_YOUR INSTRUCTIONS_
Every record here needs to be written out again exactly.

+++

Lemma sent_from_once p (snt : list (PortId * PortPacket)) :
  NoDup snt.*1 → p ∈ snt.*1 → length (sent_from p snt) = 1.
Proof.
  unfold sent_from. rewrite length_fmap. induction snt as [|[q x] snt IH]; [set_solver|].
  rewrite fmap_cons, filter_cons. intros [Hq Hnd]%NoDup_cons Hp. simpl in *.
  case_decide as Heq; [|apply IH; set_solver]. subst q. simpl. f_equal.
  destruct (filter _ snt) as [|y l] eqn:Hf; [done|]. exfalso. apply Hq.
  assert (Hy : y ∈ y :: l) by left. rewrite <- Hf in Hy.
  apply list_elem_of_filter in Hy as [<- Hy]. by apply list_elem_of_fmap_2.
Qed.
End native.

(** ** Properties *)

Section property.
Context `{J : JsonNumber} {S : Type} `{!MetadataSink S} `{M : !Mpsc PortPacket}
  `{!MpscDrop PortPacket}.
Context (workflow : WorkflowDefinition) (execution : ExecutionMetadata) (w : world (S := S))
  (rounds : list (list NodeId))
  (Hsink : ∀ sig (s : S) r, (sink_record sig s r).1 = Ok tt)
  (Hvalid : structurally_valid (WorkflowDefinition.nodes workflow)
              (WorkflowDefinition.edges workflow))
  (Hports : Forall ports_distinct (WorkflowDefinition.nodes workflow))
  (Hacyclic : acyclic (arcs (WorkflowDefinition.edges workflow)))
  (Hsimple : NoDup (arcs (WorkflowDefinition.edges workflow)))
  (Hfits : (N.of_nat (length (WorkflowDefinition.nodes workflow)) ≤ USIZE_MAX)%N)
  (Hrounds : Forall (round workflow) rounds).
Notation nodes := (WorkflowDefinition.nodes workflow).

(** The summary of a run all of whose nodes have completed. *)
Definition all_completed : WorkflowRunSummary :=
  let n := N.of_nat (length nodes) in
  WorkflowRunSummary.mk WorkflowTerminalState.Completed n n 0 0 0 0 None None.

(** The nodes of a run in turns and the collector of their results, from the start
    until every node has had its turns in each round. *)
Definition whole_run {E St : Type} `{NF : !NodeFuture (S := S) E St} (c : CancellationHandle)
    (starts : list (NodeStart E)) (w' : world (S := S)) : collected_run (S := S) St :=
  run_collected (mk_collection c workflow execution WorkflowRunPolicy.default) starts
    (concat rounds) (collection_start (length nodes) w').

+++

_SOLVED EXERCISE_
Lemma sent_from_once p (snt : list (PortId * PortPacket)) :
  NoDup snt.*1 → p ∈ snt.*1 → length (sent_from p snt) = 1.
Proof.
  unfold sent_from. rewrite length_fmap. induction snt as [|[q x] snt IH]; [set_solver|].
  rewrite fmap_cons, filter_cons. intros [Hq Hnd]%NoDup_cons Hp. simpl in *.
  case_decide as Heq; [|apply IH; set_solver]. subst q. simpl. f_equal.
  destruct (filter _ snt) as [|y l] eqn:Hf; [done|]. exfalso. apply Hq.
  assert (Hy : y ∈ y :: l) by left. rewrite <- Hf in Hy.
  apply list_elem_of_filter in Hy as [<- Hy]. by apply list_elem_of_fmap_2.
Qed.
End native.

(** ** Properties *)

Section property.
Context `{J : JsonNumber} {S : Type} `{!MetadataSink S} `{M : !Mpsc PortPacket}
  `{!MpscDrop PortPacket}.
Context (workflow : WorkflowDefinition) (execution : ExecutionMetadata) (w : world (S := S))
  (rounds : list (list NodeId))
  (Hsink : ∀ sig (s : S) r, (sink_record sig s r).1 = Ok tt)
  (Hvalid : structurally_valid (WorkflowDefinition.nodes workflow)
              (WorkflowDefinition.edges workflow))
  (Hports : Forall ports_distinct (WorkflowDefinition.nodes workflow))
  (Hacyclic : acyclic (arcs (WorkflowDefinition.edges workflow)))
  (Hsimple : NoDup (arcs (WorkflowDefinition.edges workflow)))
  (Hfits : (N.of_nat (length (WorkflowDefinition.nodes workflow)) ≤ USIZE_MAX)%N)
  (Hrounds : Forall (round workflow) rounds).
Notation nodes := (WorkflowDefinition.nodes workflow).

(** The summary of a run all of whose nodes have completed. *)
Definition all_completed : WorkflowRunSummary :=
  let n := N.of_nat (length nodes) in
  WorkflowRunSummary.mk WorkflowTerminalState.Completed n n 0 0 0 0 None None.

(** The nodes of a run in turns and the collector of their results, from the start
    until every node has had its turns in each round. *)
Definition whole_run {E St : Type} `{NF : !NodeFuture (S := S) E St} (c : CancellationHandle)
    (starts : list (NodeStart E)) (w' : world (S := S)) : collected_run (S := S) St :=
  run_collected (mk_collection c workflow execution WorkflowRunPolicy.default) starts
    (concat rounds) (collection_start (length nodes) w').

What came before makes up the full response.